Richard Vanderhurst Reviews the eVGA e-GeForce 9800GTX+

EVGA’s Superclocked edition of Nvidia’s GeForce GTX 9800+ is a fast 3D graphics card at a reasonable cost. You may expect it to play most current Computer games at smooth frame rates, particularly on lower resolutions. We have seen costs as low as $165 and as high as $235, so you’d be smart to research. Otherwise, the differences between these 2 cards, in price, power consumption, and speed are immaterial. In this “Superclocked” design from EVGA, Nvidia’s chip has its core clock speed boosted to 756MHz, from its stock 738MHz setting. This chip was meant to be Nvidia’s Radeon HD 4850-killer, but as you can see on our charts, even this overclocked model only hardly outperforms its competition.
We ran some rather assertive baselines on these cards, and for the main part they held up well. The exception, as always, is Crysis, on which neither card was in a position to achieve a playable frame refresh rate. Whether or not the Radeon card was quicker on that test than the GeForce, it’s still only hitting 20 frames per second on 1,400×960, the lowest resolution we tried. Dropping the detail level down to medium and the anti-aliasing to 2x led to refresh rates around 35 fps, but still well below the sixty frames per second hallowed ground. For Far Cry two, you can see the 2 cards are approximately tied on the lower resolutions they favor. On the less tough Left4Dead even the 1,920×1,200 setting poses small challenge.

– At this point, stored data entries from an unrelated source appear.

Definition register_payload (data : list (string * fval)) : outcome jsv :=
  iso <-? fval_iso (data_get "dob" data);
  let f k := fval_json (data_get k data) in
  Ret (JObj (obj_set "patient_profile"
    (JObj [("sex", f "sex"); ("first_name", f "first_name"); ("last_name", f "last_name");
           ("dob", JStr (str_slice 10 iso)); ("phone", f "phone"); ("address", f "address")])
    (map (fun kv => (fst kv, fval_json (snd kv))) (register_rest data)))).

Definition register_request (payload : jsv) : request :=
  mk_request (opt_to_string api_internal_url ++ "/auth/register") "POST"
    [("Content-Type", "application/json")] payload.

(** [register(formData)] (src/frontend/src/app/auth/register/actions.js). *)
Definition register (data : list (string * fval)) : M action_result :=
  match register_schema_parse data with
  | None => mret (ActReturn (JObj [("errors", register_field_errors data)]))
  | Some parsed =>
      payload <-- mlift (register_payload parsed);
      res <-- do_fetch backend (register_request payload);
      if res_ok res then mret (ActRedirect "/login")
      else
        let err := json_or_empty res in
        detail <-- mlift (get_prop err "detail");
        mret (ActReturn (JObj [("errors", JObj [("api",
          JArr [js_or detail (JStr (res_status_text res))])])]))
  end.
End Register.

(** [all_from f z n]: [f] holds at z, z + 1, ..., z + n - 1. *)
Fixpoint all_from (f : Z -> bool) (z : Z) (n : nat) : bool :=
  match n with
  | O => true
  | S k => if f z then all_from f (z + 1) k else false
  end.

Definition four_digits (s : string) : bool :=
  match list_ascii_of_string s with
  | [a; b; c; d] => is_digit a && is_digit b && is_digit c && is_digit d
  | _ => false
  end.

Definition two_digits (s : string) : bool :=
  match list_ascii_of_string s with
  | [a; b] => is_digit a && is_digit b
  | _ => false
  end.

(** A schema-valid registration: a date of birth of 10000-01-01 (UTC). *)
Definition reg_form (dob : Z) : list (string * fval) :=
  [("first_name", FStr "Ann"); ("last_name", FStr "Lee"); ("sex", FStr "F");
   ("dob", FDate dob); ("email", FStr "ann@example.com"); ("password", FStr "correct-horse");
   ("repeat_password", FStr "correct-horse"); ("phone", FStr "555-0100");
   ("address", FStr "1 Main St")].

(** What [registerSchema] makes of [reg_form dob]. *)
Definition reg_parsed (dob : Z) : list (string * fval) :=
  [("email", FStr "ann@example.com"); ("password", FStr "correct-horse");
   ("first_name", FStr "Ann"); ("last_name", FStr "Lee"); ("sex", FStr "F");
   ("phone", FStr "555-0100"); ("address", FStr "1 Main St"); ("dob", FDate dob);
   ("repeat_password", FStr "correct-horse")].

(** [fetch] of a URL that does not parse rejects with a TypeError that does
    not mention "fetch". *)
Definition url_checking_backend (rq : request) : fetch_result :=
  if str_includes " " (req_url rq)
  then FetchRejected (type_error ("Failed to parse URL from " ++ req_url rq))
  else FetchResolved (mk_response 200 "OK" (Ret (JObj [("reply", JStr "ok")]))).

(** Whether the one [fetch] of [sendChat] was answered with a 401. *)
Definition got_401 backend url tz payload st : bool :=
  match chat_settlement backend url tz payload st with
  | Some (FetchResolved r) => res_status r =? 401
  | _ => false
  end.

(** ** Further server helpers *)

(** [filterFormData(formData)] (src/frontend/src/lib/filter.js): the entries
    whose name does not start with "$", through [Object.fromEntries]. *)
Definition filterFormData {A} (entries : list (string * A)) : list (string * A) :=
  from_entries (filter (fun kv => negb (str_prefix "$" (fst kv))) entries).

(** [deleteSession()] (src/frontend/src/lib/filter.js) *)
Definition deleteSession : M unit := cookie_delete "session".

(** [logout()] (src/frontend/src/app/c/actions.js) *)
Definition logout : M action_result :=
  cookie_delete "session";;;
  cookie_delete "refresh_token";;;
  mret (ActRedirect "/login").

(** [cookieList.map(({ name, value }) => `${name}=${value}`).join('; ')] *)
Definition cookie_header (cs : list (string * string)) : string :=
  str_concat "; " (map (fun c => fst c ++ "=" ++ snd c) cs).

Section GetUser.
Variable backend : request -> fetch_result.
Variable api_internal_url : option string.

(** The [fetch] of [getUser]: a GET (the default method) without a body. *)
Definition me_request (cookieHeader : string) : request :=
  mk_request (opt_to_string api_internal_url ++ "/auth/me") "GET"
    [("Cookie", cookieHeader)] JUndef.

(** [getUser()] (src/frontend/src/lib/filter.js) *)
Definition getUser : M jsv :=
  fun st =>
    let cookieHeader := cookie_header (cookies st) in
    mtry (res <-- do_fetch backend (me_request cookieHeader);
          if negb (res_ok res) then mret JNull
          else mlift (res_json res))
         (fun _ => mret JNull) st.
End GetUser.

(** What [Chat.handleSubmit] does, in order. *)
Inductive submit_effect :=
  | SubAppend (m : jsv)
  (** [setInput("")] *)
  | SubClearInput
  (** [setIsThinking(b)] *)
  | SubThinking (b : bool)
  (** an effect of the result handling *)
  | SubUi (u : ui_effect).

(** [Chat.handleSubmit] (src/unnamed/part_008, lines 15-98) on the current
    [input]; [browser_tz] is the browser's
    [Intl.DateTimeFormat().resolvedOptions().timeZone] and [sendChat] runs with
    the server-side [backend], [url] and [server_tz]. *)
Definition handleSubmit (backend : request -> fetch_result) (url : option string)
    (server_tz : string) (browser_tz : jsv) (input : string) : M (list submit_effect) :=
  if String.eqb (js_trim input) EmptyString then mret []
  else
    let userMsg := JObj [("role", JStr "user"); ("content", JStr input)] in
    let payload := JObj [("message", JStr input); ("user_tz", browser_tz)] in
    fun st =>
      let '(r, st') := sendChat backend url server_tz payload st in
      (Ret ([SubAppend userMsg; SubClearInput; SubThinking true] ++
            map SubUi (handle_chat_result (opt_prop payload "message") r) ++
            [SubThinking false])%list, st').

(** The number of messages appended by a list of effects. *)
Definition appended (effs : list ui_effect) : nat :=
  length (filter (fun u => match u with UiAppend _ => true | _ => false end) effs).

(** The error payload [Chat.handleSubmit] stores for a failed [sendChat]. *)
Definition error_payload (status message retry : jsv) : jsv :=
  JObj [("type", JStr "error"); ("status", status); ("message", message);
        ("retryMessage", retry)].

(** A doctor entry [{ id, name, specialty }] of a [doctors] payload. *)
Definition doctor_json (d : string * string * string) : jsv :=
  let '(i, n, sp) := d in JObj [("id", JStr i); ("name", JStr n); ("specialty", JStr sp)].

Definition doctor_input (d : string * string * string) : string :=
  let '(i, n, _) := d in "I'd like to book with doctor_id " ++ i ++ " (" ++ n ++ ")".

Definition doctor_label (d : string * string * string) : list string :=
  let '(_, n, sp) := d in [n; " . "; sp].

(** ** [RegisterForm.onSubmit] (src/frontend/src/app/auth/register/Form.jsx) *)

(** The element read [v[0]]. *)
Definition get_index0 (v : jsv) : outcome jsv :=
  match v with
  | JArr (x :: _) => Ret x
  | JArr [] => Ret JUndef
  | JStr (String c _) => Ret (JStr (String c EmptyString))
  | JStr EmptyString => Ret JUndef
  | _ => get_prop v "0"
  end.

(** [const result = await register(data); if (result.errors)
    toast.error(result.errors.api[0] || "Registration failed")]: the text
    given to [toast.error], if any.  A [redirect] of the action navigates
    away and the code after the [await] does not run. *)
Definition onSubmit (res : action_result) : outcome (option jsv) :=
  match res with
  | ActRedirect _ => Ret None
  | ActReturn result =>
      errors <-? get_prop result "errors";
      if truthy errors then
        api <-? get_prop errors "api";
        first <-? get_index0 api;
        Ret (Some (js_or first (JStr "Registration failed")))
      else Ret None
  end.

(** * Proofs *)

(** ** sendChat *)

Lemma sendChat_eq backend url tz payload st :
  sendChat backend url tz payload st =
  match session_present st with
  | None =>
      (Ret (err_result "AUTHENTICATION_FAILED" 401
              (JStr "Not authenticated - session token missing")), st)
  | Some s =>
      match chat_body tz payload with
      | Throw e => (Ret (chat_catch e), st)
      | Ret b =>
          let st1 := mk_store (cookies st) (sent st ++ [chat_request url s b])%list in
          match backend (chat_request url s b) with
          | FetchRejected e => (Ret (chat_catch e), st1)
          | FetchResolved r =>
              if res_ok r then
                match res_json r with
                | Ret d => (Ret (ok_result d), st1)
                | Throw e => (Ret (chat_catch e), st1)
                end
              else chat_http_error r st1
          end
      end
  end.
Proof.
  unfold sendChat, session_present, mbind, cookie_get.
  destruct (cookie_lookup "session" (cookies st)) as [[|c s]|]; try reflexivity.
  unfold mtry, mlift, mret, do_fetch.
  destruct (chat_body tz payload) as [b|e]; try reflexivity.
  destruct (backend (chat_request url (String c s) b)) as [r|e]; try reflexivity.
  destruct (res_ok r); simpl; [destruct (res_json r); reflexivity|].
  unfold chat_http_error, mbind, cookie_delete, mret.
  repeat (destruct (_ =? _); try reflexivity).
Qed.

Example sendChat_404 :
  fst (sendChat (fun _ => FetchResolved (mk_response 404 "Not Found" (Ret (JObj [("detail", JStr "Not Found")]))))
         None "UTC" (JObj [("message", JStr "hi")])
         (mk_store [("session", "tok")] [])) =
  Ret (err_result "HTTP_ERROR" 404 (JStr "Not Found")).
Proof. reflexivity. Qed.

Example sendChat_422 :
  fst (sendChat (fun _ => FetchResolved (mk_response 422 "Unprocessable"
          (Ret (JObj [("detail", JObj [("message", JStr "bad");
                                       ("errors", JArr [JObj [("message", JStr "x")]; JNum 3])])]))))
         None "UTC" (JObj [("message", JStr "hi")])
         (mk_store [("session", "tok")] [])) =
  Ret (err_result "VALIDATION_ERROR" 422 (JStr "bad (x, )")).
Proof. reflexivity. Qed.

Otherwise, for the foreseeable future at least, either one of these cards should deliver a smooth, well-detailed gaming experience. If the performance is essentially a wash, we find that each card has an advantage in other areas that might sway your purchasing decision. Though it is a double-wide, overclocked card, the EVGA GeForce GTX 9800+ basically uses less power than the Radeon card with your PC idling. As with almost all 3D cards above $100, each of these cards also need a direct connection to your Computer’s power supply, particularly a single six-pin PCI-Express power input. Ironically, as the Radeon card needs only a single growth slot, it’s better suited to smaller Computers than the GeForce GTX 9800+, though the previous needs more power.
Not every game will distribute its workload uniformly across 2 graphics cards, but with one card that is not a problem. For the sake of stability ( as well as faster installation ) you are typically better off with a single $400 card then 2 $200 cards. With few games that exploit either vendors’ features in a forceful way thus far, neither can claim supremacy with its extras. By including an onboard audio processor, ATI has eliminated that intermediary step.
That and the single slot could be enough to sway home theater fans away from the GeForce card.